• Records for the exercise

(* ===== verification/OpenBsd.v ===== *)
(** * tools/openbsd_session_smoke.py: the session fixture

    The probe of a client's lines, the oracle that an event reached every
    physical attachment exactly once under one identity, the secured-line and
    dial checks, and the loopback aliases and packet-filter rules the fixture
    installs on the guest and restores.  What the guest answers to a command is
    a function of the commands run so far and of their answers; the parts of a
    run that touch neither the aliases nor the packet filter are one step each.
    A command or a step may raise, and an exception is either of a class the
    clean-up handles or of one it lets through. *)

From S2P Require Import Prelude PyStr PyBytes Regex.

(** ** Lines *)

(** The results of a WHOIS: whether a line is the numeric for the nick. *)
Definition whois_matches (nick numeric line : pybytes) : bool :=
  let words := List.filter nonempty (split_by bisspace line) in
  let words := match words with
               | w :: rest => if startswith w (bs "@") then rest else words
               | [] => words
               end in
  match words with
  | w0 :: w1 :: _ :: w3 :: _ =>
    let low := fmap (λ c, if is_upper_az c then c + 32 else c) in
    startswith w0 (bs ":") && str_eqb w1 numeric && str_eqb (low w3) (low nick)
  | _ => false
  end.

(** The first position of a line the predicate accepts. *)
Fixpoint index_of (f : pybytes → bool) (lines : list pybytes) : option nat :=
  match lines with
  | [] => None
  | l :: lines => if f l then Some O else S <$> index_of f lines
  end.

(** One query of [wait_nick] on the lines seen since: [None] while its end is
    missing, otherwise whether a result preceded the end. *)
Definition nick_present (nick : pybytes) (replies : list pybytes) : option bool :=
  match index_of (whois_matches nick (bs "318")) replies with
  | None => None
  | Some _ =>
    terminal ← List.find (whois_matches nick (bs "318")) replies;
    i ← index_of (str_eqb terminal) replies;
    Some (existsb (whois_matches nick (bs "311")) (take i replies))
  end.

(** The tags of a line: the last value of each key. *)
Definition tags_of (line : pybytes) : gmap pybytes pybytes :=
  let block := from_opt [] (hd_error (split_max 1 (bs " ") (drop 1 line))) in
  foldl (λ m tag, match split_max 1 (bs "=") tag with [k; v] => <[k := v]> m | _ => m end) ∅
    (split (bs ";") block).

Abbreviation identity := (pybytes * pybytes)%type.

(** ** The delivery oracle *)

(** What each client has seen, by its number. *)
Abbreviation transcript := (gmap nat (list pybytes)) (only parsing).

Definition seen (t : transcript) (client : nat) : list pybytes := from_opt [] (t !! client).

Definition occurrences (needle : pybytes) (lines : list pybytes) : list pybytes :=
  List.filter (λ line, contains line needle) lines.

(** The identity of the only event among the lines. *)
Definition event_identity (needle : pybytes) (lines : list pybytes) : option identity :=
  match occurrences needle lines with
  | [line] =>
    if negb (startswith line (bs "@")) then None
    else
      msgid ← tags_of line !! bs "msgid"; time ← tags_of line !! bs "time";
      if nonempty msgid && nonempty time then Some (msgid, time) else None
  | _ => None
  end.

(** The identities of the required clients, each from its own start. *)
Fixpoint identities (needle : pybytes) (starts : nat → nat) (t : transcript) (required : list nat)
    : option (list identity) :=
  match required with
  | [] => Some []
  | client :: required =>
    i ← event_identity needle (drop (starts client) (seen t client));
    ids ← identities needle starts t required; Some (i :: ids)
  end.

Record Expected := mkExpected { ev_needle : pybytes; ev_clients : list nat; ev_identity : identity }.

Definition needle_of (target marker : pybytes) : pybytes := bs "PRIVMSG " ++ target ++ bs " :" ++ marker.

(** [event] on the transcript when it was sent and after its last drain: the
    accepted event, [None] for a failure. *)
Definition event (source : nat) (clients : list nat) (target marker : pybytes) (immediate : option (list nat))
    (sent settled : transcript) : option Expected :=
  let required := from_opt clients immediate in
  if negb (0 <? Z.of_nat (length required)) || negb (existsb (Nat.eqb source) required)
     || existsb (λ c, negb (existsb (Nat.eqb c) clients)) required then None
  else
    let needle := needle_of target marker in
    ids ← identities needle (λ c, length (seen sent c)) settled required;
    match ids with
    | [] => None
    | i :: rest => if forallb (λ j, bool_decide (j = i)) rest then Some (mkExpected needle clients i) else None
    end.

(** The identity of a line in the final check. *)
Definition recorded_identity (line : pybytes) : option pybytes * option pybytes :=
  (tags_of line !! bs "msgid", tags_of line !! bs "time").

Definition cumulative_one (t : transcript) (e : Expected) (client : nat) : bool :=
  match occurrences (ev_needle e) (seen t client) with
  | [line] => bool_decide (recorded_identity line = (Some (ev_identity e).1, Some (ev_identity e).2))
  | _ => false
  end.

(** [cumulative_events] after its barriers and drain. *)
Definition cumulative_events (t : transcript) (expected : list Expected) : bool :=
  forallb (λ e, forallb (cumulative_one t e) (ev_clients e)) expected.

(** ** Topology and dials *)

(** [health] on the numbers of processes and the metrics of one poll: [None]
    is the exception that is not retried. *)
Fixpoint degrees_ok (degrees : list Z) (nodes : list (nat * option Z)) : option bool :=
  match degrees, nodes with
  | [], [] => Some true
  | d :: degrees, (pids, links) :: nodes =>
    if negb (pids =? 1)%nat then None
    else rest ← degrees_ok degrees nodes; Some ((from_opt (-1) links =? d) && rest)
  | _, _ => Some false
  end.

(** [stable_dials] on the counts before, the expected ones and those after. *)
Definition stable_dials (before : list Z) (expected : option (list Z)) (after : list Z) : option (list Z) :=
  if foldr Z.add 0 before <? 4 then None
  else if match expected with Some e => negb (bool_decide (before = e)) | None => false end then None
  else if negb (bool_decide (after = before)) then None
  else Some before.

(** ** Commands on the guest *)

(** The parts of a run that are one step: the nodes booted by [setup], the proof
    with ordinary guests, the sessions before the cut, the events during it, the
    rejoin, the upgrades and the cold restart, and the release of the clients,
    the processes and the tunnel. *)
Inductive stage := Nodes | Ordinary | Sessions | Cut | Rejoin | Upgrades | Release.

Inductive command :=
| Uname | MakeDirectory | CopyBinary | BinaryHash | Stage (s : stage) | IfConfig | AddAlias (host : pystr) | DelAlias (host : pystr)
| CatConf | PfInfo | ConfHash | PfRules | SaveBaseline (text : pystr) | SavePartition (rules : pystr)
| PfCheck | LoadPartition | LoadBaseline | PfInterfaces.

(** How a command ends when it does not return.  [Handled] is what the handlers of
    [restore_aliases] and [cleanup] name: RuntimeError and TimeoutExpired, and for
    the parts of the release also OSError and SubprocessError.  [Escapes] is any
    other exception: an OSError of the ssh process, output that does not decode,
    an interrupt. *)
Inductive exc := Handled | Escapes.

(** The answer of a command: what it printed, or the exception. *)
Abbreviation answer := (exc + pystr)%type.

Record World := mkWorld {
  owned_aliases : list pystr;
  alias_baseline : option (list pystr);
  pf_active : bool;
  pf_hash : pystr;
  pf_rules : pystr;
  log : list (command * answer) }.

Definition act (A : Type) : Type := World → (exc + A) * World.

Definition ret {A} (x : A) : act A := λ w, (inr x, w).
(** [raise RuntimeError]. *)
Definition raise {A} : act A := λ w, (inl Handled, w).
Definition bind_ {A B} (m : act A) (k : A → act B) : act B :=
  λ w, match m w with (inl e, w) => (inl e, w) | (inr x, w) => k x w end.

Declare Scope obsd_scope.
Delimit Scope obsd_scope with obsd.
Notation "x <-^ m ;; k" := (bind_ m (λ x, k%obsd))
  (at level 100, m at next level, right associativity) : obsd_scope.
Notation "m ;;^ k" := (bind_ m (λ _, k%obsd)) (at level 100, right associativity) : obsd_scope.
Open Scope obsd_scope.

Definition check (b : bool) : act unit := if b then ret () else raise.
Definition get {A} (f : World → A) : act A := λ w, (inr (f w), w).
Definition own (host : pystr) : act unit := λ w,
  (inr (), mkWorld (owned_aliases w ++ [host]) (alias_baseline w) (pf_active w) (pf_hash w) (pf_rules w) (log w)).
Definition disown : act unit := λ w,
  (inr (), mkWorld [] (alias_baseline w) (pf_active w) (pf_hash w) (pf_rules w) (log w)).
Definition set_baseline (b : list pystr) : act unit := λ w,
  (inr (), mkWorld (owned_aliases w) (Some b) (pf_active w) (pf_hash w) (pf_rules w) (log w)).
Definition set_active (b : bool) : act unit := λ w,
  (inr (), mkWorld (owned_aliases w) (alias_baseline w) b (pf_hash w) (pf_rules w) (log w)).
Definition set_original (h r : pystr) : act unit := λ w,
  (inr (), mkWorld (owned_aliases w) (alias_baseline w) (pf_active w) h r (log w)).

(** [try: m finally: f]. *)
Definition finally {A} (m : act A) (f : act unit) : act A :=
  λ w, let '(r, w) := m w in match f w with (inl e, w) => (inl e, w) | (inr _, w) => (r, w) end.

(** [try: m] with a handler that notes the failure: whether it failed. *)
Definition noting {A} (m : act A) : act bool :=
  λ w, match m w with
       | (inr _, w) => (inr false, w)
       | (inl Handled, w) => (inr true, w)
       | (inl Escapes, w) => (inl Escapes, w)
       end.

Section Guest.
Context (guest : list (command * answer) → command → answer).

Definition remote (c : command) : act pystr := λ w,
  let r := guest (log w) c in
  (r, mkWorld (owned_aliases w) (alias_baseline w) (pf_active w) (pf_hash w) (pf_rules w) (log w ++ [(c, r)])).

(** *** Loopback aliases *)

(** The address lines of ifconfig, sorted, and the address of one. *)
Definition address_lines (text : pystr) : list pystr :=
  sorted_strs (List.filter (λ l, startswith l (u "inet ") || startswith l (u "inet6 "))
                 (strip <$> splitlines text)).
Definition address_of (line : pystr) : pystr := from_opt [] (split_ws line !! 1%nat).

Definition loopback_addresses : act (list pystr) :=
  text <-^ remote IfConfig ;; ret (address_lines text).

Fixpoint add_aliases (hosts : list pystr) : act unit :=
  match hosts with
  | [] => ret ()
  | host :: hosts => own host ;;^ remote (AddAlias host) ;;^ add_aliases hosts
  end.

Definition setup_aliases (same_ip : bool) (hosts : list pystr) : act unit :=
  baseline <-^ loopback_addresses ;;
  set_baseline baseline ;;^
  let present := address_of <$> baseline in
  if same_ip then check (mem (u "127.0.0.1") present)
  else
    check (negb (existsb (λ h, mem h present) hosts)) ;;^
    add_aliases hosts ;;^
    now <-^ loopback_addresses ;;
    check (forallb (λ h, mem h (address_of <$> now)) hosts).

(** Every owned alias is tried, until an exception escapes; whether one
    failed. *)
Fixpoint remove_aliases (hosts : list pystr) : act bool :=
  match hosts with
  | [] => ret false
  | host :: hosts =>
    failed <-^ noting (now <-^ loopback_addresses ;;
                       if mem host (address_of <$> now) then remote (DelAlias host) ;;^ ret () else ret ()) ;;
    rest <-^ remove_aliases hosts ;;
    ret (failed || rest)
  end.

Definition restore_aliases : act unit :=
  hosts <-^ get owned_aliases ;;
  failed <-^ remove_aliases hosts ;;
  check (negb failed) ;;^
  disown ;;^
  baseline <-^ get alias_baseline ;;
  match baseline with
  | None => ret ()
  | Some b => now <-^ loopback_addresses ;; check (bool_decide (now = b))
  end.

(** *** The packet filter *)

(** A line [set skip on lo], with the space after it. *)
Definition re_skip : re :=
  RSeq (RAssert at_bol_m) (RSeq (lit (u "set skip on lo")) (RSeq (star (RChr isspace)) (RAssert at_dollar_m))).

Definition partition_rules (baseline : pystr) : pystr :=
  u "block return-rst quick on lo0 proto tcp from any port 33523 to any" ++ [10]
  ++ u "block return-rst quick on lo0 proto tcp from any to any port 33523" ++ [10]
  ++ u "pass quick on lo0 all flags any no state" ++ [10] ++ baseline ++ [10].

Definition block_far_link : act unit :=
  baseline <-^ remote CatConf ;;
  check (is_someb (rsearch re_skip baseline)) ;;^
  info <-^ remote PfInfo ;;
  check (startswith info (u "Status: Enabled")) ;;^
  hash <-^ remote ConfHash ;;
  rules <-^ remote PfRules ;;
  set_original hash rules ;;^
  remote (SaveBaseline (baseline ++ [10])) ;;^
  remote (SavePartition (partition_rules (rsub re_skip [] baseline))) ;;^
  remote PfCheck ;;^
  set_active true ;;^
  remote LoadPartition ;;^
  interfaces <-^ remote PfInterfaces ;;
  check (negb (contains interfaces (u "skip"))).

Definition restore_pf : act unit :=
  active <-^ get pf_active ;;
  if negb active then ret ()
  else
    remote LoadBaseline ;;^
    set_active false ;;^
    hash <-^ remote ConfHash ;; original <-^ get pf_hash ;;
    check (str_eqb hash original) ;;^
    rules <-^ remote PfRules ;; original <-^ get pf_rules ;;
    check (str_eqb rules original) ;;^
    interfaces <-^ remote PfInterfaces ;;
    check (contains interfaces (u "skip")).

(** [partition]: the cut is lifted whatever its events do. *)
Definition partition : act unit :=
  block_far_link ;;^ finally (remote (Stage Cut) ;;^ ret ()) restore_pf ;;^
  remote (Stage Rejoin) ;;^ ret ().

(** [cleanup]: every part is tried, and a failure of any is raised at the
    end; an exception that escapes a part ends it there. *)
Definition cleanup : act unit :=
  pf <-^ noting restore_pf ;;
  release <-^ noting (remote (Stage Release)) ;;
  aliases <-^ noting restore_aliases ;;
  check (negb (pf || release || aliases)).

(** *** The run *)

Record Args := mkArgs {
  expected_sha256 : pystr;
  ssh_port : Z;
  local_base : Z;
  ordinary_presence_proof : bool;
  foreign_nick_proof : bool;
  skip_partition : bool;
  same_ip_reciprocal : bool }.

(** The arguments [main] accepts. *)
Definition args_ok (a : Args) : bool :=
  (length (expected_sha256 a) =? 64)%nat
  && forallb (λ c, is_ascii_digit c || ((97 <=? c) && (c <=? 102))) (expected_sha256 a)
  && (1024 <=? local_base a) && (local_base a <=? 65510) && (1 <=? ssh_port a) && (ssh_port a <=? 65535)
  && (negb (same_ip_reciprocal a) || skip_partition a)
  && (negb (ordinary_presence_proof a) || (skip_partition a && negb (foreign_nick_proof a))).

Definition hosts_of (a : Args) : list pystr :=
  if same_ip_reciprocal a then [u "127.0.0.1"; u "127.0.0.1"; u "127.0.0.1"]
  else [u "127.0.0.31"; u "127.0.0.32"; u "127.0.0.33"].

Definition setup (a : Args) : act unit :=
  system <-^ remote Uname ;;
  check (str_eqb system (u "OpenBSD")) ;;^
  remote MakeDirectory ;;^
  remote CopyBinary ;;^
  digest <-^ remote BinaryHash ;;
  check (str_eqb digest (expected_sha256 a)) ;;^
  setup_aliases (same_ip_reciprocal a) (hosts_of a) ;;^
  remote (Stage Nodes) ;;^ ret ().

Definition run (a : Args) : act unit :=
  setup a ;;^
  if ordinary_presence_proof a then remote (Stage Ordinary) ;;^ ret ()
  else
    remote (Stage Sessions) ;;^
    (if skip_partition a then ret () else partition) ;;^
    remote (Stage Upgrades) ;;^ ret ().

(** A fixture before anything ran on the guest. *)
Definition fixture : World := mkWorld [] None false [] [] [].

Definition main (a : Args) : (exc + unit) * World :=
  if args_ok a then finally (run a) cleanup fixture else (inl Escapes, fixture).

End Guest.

• Task requirements
Give back exactly the lines above, from the line containing "expected_sha256 : pystr;" through the line containing "Definition setup (a", with both end lines and nothing more.

• Written answer
  expected_sha256 : pystr;
  ssh_port : Z;
  local_base : Z;
  ordinary_presence_proof : bool;
  foreign_nick_proof : bool;
  skip_partition : bool;
  same_ip_reciprocal : bool }.

(** The arguments [main] accepts. *)
Definition args_ok (a : Args) : bool :=
  (length (expected_sha256 a) =? 64)%nat
  && forallb (λ c, is_ascii_digit c || ((97 <=? c) && (c <=? 102))) (expected_sha256 a)
  && (1024 <=? local_base a) && (local_base a <=? 65510) && (1 <=? ssh_port a) && (ssh_port a <=? 65535)
  && (negb (same_ip_reciprocal a) || skip_partition a)
  && (negb (ordinary_presence_proof a) || (skip_partition a && negb (foreign_nick_proof a))).

Definition hosts_of (a : Args) : list pystr :=
  if same_ip_reciprocal a then [u "127.0.0.1"; u "127.0.0.1"; u "127.0.0.1"]
  else [u "127.0.0.31"; u "127.0.0.32"; u "127.0.0.33"].

Definition setup (a : Args) : act unit :=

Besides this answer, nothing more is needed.